++++ Dataset extract ++++
(* ===== verification/AsmSpec.v ===== *)
(** * The assembly routines save and restore what they should

    Blocks of stores and of loads off one base register are described once ([run_sds],
    [run_lds]); the three routines are then instances. *)

From S2P Require Import Prelude Params CString Asm.

(** ** Blocks of stores and loads *)
Definition sds (base : nat) (l : list (nat * Z)) : list instr := (fun p => Sd p.1 p.2 base) <$> l.
Definition lds (base : nat) (l : list (nat * Z)) : list instr := (fun p => Ld p.1 p.2 base) <$> l.

Definition saves (r : nat -> Z) (b : Z) (l : list (nat * Z)) (m : gmap Z Z) : gmap Z Z :=
  fold_left (fun m p => st64 m (b + p.2) (r p.1)) l m.

(** The slots of [l] lie in [0, n) and do not overlap. *)
Definition slots_ok (n : Z) (l : list (nat * Z)) : Prop :=
  Forall (fun p => 0 <= p.2 /\ p.2 + 8 <= n) l /\
  forall i j p q, l !! i = Some p -> l !! j = Some q -> i ≠ j -> p.2 + 8 <= q.2 \/ q.2 + 8 <= p.2.

Lemma run_app p q a : run (p ++ q) a = run q (run p a).
Proof. unfold run. apply fold_left_app. Qed.

Lemma run_sds base l a n :
  slots_ok n l -> 0 <= a_reg a base -> a_reg a base + n <= 2 ^ 64 ->
  run (sds base l) a = mkA (a_reg a) (saves (a_reg a) (a_reg a base) l (a_mem a)) (a_sscratch a) (a_satp a).
Proof.
  intros [Hf _]. revert a. induction Hf as [|[r o] l [H1 H2] Hf IH]; intros a Hb Hn.
  - by destruct a.
  - cbn [sds fmap list_fmap]. change (run (?i :: ?p) a) with (run p (exec1 i a)). cbn [exec1].
    unfold sds in IH. rewrite IH by done. cbn in *. unfold saves. cbn [fold_left fst snd].
    unfold u64. by rewrite Z.mod_small by lia.
Qed.

Lemma saves_other r b l m x :
  (forall p, p ∈ l -> x + 8 <= b + p.2 \/ b + p.2 + 8 <= x) -> ld64 (saves r b l m) x = ld64 m x.
Proof.
  revert m. induction l as [|p l IH]; intros m H; [done|]. unfold saves. cbn [fold_left].
  fold (saves r b l (st64 m (b + p.2) (r p.1))). rewrite IH by (intros q Hq; apply H; by right).
  apply ld64_st64_ne. specialize (H p ltac:(left)). lia.
Qed.

Lemma saves_slot r b l m n i p :
  slots_ok n l -> l !! i = Some p -> ld64 (saves r b l m) (b + p.2) = u64 (r p.1).
Proof.
  intros [_ Hd] Hi. apply list_elem_of_split_length in Hi as (l1 & l2 & -> & ->).
  unfold saves. rewrite fold_left_app. cbn [fold_left].
  fold (saves r b l1 m). fold (saves r b l2 (st64 (saves r b l1 m) (b + p.2) (r p.1))).
  rewrite saves_other; [apply ld64_st64|]. intros q Hq.
  apply list_elem_of_lookup in Hq as [j Hj].
  pose proof (Hd (length l1) (length l1 + S j)%nat p q) as H.
  rewrite list_lookup_middle in H by done.
  rewrite lookup_app_r in H by lia. replace (length l1 + S j - length l1)%nat with (S j) in H by lia.
  specialize (H eq_refl Hj ltac:(lia)). lia.
Qed.

(** What a block of loads leaves. *)
Record loaded (base : nat) (l : list (nat * Z)) (a a' : amach) : Prop := mkLoaded {
  lo_mem : a_mem a' = a_mem a;
  lo_sscratch : a_sscratch a' = a_sscratch a;
  lo_satp : a_satp a' = a_satp a;
  lo_other : forall r, r ≠ 0%nat -> r ∉ l.*1 -> a_reg a' r = a_reg a r;
  lo_reg : forall r o, (r, o) ∈ l -> r ≠ 0%nat -> a_reg a' r = ld64 (a_mem a) (u64 (a_reg a base + o)) }.

Lemma run_lds base l a :
  base ≠ 0%nat -> base ∉ l.*1 -> NoDup l.*1 -> loaded base l a (run (lds base l) a).
Proof.
  intros H0. revert a. induction l as [|[r o] l IH]; intros a Hb Hnd.
  - split; try done. intros r o Hin. by apply elem_of_nil in Hin.
  - cbn [lds fmap list_fmap fst snd] in *. change (run (?i :: ?p) a) with (run p (exec1 i a)). cbn [exec1].
    apply not_elem_of_cons in Hb as [Hbr Hb]. apply NoDup_cons in Hnd as [Hr Hnd].
    destruct (IH (reg_set r (ld64 (a_mem a) (u64 (a_reg a base + o))) a) Hb Hnd) as [A1 A2 A3 A4 A5].
    unfold lds in *. split; try done.
    + intros x Hx [Hxr Hxl]%not_elem_of_cons. rewrite A4 by done. cbn. unfold set_reg.
      destruct (Nat.eqb_spec x 0); [done|]. by destruct (Nat.eqb_spec x r).
    + intros x ox [[= -> ->]|Hin]%elem_of_cons Hx.
      * rewrite A4 by done. cbn. unfold set_reg.
        destruct (Nat.eqb_spec r 0); [done|]. by rewrite Nat.eqb_refl.
      * rewrite (A5 x ox Hin Hx). cbn. do 2 f_equal. unfold set_reg.
        destruct (Nat.eqb_spec base 0); [done|]. by destruct (Nat.eqb_spec base r).
Qed.

(** Decide the conditions on a concrete list of slots. *)
Definition slots_okb (n : Z) (l : list (nat * Z)) : bool :=
  forallb (fun p => (0 <=? p.2) && (p.2 + 8 <=? n)) l &&
  forallb (fun i => forallb (fun j => (i =? j)%nat ||
    match l !! i, l !! j with
    | Some p, Some q => (p.2 + 8 <=? q.2) || (q.2 + 8 <=? p.2)
    | _, _ => true
    end) (seq 0 (length l))) (seq 0 (length l)).

Lemma slots_okb_spec n l : slots_okb n l = true -> slots_ok n l.
Proof.
  unfold slots_okb. rewrite andb_true_iff, !forallb_forall. intros [H1 H2]. split.
  - apply Forall_forall. intros p Hp. apply list_elem_of_In, H1 in Hp.
    apply andb_true_iff in Hp as [A B]. apply Z.leb_le in A, B. lia.
  - intros i j p q Hi Hj Hne. pose proof (lookup_lt_Some _ _ _ Hi). pose proof (lookup_lt_Some _ _ _ Hj).
    specialize (H2 i ltac:(apply in_seq; lia)). rewrite forallb_forall in H2.
    specialize (H2 j ltac:(apply in_seq; lia)). rewrite Hi, Hj in H2.
    apply orb_true_iff in H2 as [H2|H2]; [by apply Nat.eqb_eq in H2|].
    apply orb_true_iff in H2 as [H2|H2]; apply Z.leb_le in H2; lia.
Qed.

(** ** The trampoline *)

(** The slots uservec stores to besides that of a0, and those userret loads. *)
Definition user_slots : list (nat * Z) :=
  [(ra, 40); (sp, 48); (gp, 56); (tp, 64); (t0, 72); (t1, 80); (t2, 88); (s0, 96); (s1, 104);
   (a1, 120); (a2, 128); (a3, 136); (a4, 144); (a5, 152); (a6, 160); (a7, 168); (s2, 176); (s3, 184);
   (s4, 192); (s5, 200); (s6, 208); (s7, 216); (s8, 224); (s9, 232); (s10, 240); (s11, 248);
   (t3, 256); (t4, 264); (t5, 272); (t6, 280)].
Definition return_slots : list (nat * Z) := filter (fun p => p.1 ≠ t0) user_slots.

Definition regs_ok (r : nat -> Z) : Prop := forall x, 0 <= r x < 2 ^ 64.

Lemma uservec_split :
  uservec = [Csrrw a0 sscratch a0] ++ sds a0 user_slots ++
            [Csrr t0 sscratch; Sd t0 112 a0; Ld t0 8 a0; Ld t1 0 a0; Ld t2 16 a0;
             Csrw satp t1; Sfence; Mv sp t0; Jr t2].
Proof. reflexivity. Qed.

Lemma userret_split :
  userret = [Csrw satp a1; Sfence; Csrw sscratch a0; Ld t0 112 a0] ++ lds a0 return_slots ++ [Mv a0 t0; Sret].
Proof. reflexivity. Qed.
++++
- Directions for this task -
Would you tally the lines above holding "loads" and reply with the total alone?

- Solution to this exercise -
4